# [WHAT YOU WILL DO]
Scan the records below and report how many lines include the string "length"; the number alone will do.

# [Collected data]

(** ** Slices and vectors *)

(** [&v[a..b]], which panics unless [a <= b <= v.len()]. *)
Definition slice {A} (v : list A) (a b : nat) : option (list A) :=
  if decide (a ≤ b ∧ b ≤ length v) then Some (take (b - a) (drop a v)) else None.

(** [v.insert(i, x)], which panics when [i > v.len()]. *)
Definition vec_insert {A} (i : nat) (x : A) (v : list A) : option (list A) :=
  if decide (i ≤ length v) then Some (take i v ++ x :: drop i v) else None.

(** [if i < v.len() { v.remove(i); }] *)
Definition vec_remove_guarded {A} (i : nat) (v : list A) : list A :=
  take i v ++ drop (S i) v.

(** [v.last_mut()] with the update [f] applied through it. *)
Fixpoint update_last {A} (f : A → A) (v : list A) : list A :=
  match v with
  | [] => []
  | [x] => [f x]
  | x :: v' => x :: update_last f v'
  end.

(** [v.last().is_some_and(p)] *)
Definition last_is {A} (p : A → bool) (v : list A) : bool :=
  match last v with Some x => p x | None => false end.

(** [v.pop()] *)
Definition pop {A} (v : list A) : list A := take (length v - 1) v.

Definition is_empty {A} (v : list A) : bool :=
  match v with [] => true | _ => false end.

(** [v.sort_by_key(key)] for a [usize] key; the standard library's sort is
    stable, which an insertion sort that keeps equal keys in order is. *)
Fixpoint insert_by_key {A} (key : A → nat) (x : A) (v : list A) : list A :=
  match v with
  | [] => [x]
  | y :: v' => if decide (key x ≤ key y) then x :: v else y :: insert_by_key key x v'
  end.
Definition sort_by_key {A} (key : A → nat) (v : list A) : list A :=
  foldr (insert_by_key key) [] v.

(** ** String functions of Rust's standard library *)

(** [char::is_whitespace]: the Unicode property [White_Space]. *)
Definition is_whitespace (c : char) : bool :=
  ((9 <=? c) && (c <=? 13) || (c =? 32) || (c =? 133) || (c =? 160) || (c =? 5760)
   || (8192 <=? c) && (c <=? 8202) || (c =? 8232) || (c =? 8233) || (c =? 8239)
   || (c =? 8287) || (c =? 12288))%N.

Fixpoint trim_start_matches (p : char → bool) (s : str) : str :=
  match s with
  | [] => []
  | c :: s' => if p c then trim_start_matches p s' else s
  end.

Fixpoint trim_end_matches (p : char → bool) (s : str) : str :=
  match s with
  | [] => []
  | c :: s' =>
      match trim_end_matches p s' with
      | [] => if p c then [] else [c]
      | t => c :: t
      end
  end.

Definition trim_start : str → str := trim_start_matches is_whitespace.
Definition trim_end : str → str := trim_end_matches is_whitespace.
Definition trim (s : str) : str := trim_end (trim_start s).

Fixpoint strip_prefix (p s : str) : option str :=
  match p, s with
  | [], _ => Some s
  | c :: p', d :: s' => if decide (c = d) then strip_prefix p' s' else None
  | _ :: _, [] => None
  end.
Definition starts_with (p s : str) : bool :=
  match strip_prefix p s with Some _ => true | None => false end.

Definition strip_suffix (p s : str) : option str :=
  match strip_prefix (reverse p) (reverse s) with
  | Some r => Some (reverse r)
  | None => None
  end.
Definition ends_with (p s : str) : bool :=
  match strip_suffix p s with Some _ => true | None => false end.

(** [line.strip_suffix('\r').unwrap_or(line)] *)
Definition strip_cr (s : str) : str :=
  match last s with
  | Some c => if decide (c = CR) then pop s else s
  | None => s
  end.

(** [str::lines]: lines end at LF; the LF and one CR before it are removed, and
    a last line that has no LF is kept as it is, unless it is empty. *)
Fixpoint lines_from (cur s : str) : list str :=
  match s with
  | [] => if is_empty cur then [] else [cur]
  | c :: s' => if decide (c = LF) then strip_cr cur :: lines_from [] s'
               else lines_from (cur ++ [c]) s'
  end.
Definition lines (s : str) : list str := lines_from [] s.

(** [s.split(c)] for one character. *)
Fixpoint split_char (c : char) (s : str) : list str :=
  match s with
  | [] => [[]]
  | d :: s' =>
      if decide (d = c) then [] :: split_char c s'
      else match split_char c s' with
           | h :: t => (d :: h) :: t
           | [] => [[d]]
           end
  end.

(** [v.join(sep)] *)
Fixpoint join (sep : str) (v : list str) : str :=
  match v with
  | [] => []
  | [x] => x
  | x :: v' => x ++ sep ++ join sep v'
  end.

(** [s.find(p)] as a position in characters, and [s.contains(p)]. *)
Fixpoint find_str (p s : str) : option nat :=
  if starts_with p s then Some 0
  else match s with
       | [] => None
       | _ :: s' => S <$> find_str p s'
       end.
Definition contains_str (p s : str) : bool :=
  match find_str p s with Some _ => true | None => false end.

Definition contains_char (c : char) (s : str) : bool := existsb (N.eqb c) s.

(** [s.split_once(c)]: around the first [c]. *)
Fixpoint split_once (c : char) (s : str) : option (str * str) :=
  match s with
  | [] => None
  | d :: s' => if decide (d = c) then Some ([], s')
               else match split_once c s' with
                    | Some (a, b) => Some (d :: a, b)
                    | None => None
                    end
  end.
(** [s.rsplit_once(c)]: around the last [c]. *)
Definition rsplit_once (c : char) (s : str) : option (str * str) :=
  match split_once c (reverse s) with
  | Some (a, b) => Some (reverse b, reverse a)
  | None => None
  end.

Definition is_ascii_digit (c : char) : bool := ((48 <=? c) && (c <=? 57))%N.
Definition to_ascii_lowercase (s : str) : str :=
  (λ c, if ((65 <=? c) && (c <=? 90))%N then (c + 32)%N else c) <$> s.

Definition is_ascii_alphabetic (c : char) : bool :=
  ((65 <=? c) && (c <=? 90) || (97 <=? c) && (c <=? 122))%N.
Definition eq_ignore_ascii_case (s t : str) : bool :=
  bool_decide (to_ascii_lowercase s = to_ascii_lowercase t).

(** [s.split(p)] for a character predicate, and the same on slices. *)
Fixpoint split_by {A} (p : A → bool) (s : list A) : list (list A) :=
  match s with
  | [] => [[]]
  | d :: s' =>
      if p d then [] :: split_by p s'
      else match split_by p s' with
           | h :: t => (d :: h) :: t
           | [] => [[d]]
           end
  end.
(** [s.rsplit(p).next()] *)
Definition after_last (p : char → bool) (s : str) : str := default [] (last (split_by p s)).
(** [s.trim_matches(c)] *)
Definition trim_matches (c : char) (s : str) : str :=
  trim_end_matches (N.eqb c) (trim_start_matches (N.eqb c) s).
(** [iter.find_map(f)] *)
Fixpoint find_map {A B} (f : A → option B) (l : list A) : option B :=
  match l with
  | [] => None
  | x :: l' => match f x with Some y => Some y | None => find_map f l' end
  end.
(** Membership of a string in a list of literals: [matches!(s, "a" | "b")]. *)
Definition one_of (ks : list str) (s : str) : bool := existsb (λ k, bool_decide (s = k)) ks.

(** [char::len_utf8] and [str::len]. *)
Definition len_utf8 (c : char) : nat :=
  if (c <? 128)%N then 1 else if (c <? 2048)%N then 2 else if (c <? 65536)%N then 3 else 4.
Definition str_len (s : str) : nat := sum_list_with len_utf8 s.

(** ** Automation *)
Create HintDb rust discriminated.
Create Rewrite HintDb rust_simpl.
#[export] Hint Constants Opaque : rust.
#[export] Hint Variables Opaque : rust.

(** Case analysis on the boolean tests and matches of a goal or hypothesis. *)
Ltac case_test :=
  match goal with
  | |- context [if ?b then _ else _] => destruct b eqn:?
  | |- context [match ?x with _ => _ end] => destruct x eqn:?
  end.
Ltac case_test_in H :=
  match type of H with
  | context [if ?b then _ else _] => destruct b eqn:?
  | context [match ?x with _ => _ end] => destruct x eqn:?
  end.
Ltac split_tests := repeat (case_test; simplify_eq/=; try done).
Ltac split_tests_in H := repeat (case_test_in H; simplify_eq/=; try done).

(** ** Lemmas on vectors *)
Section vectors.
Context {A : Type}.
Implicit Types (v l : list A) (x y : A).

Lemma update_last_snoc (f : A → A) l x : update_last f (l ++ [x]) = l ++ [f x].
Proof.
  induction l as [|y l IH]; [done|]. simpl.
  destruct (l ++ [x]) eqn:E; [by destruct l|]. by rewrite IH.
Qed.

# [WRITTEN ANSWER]
3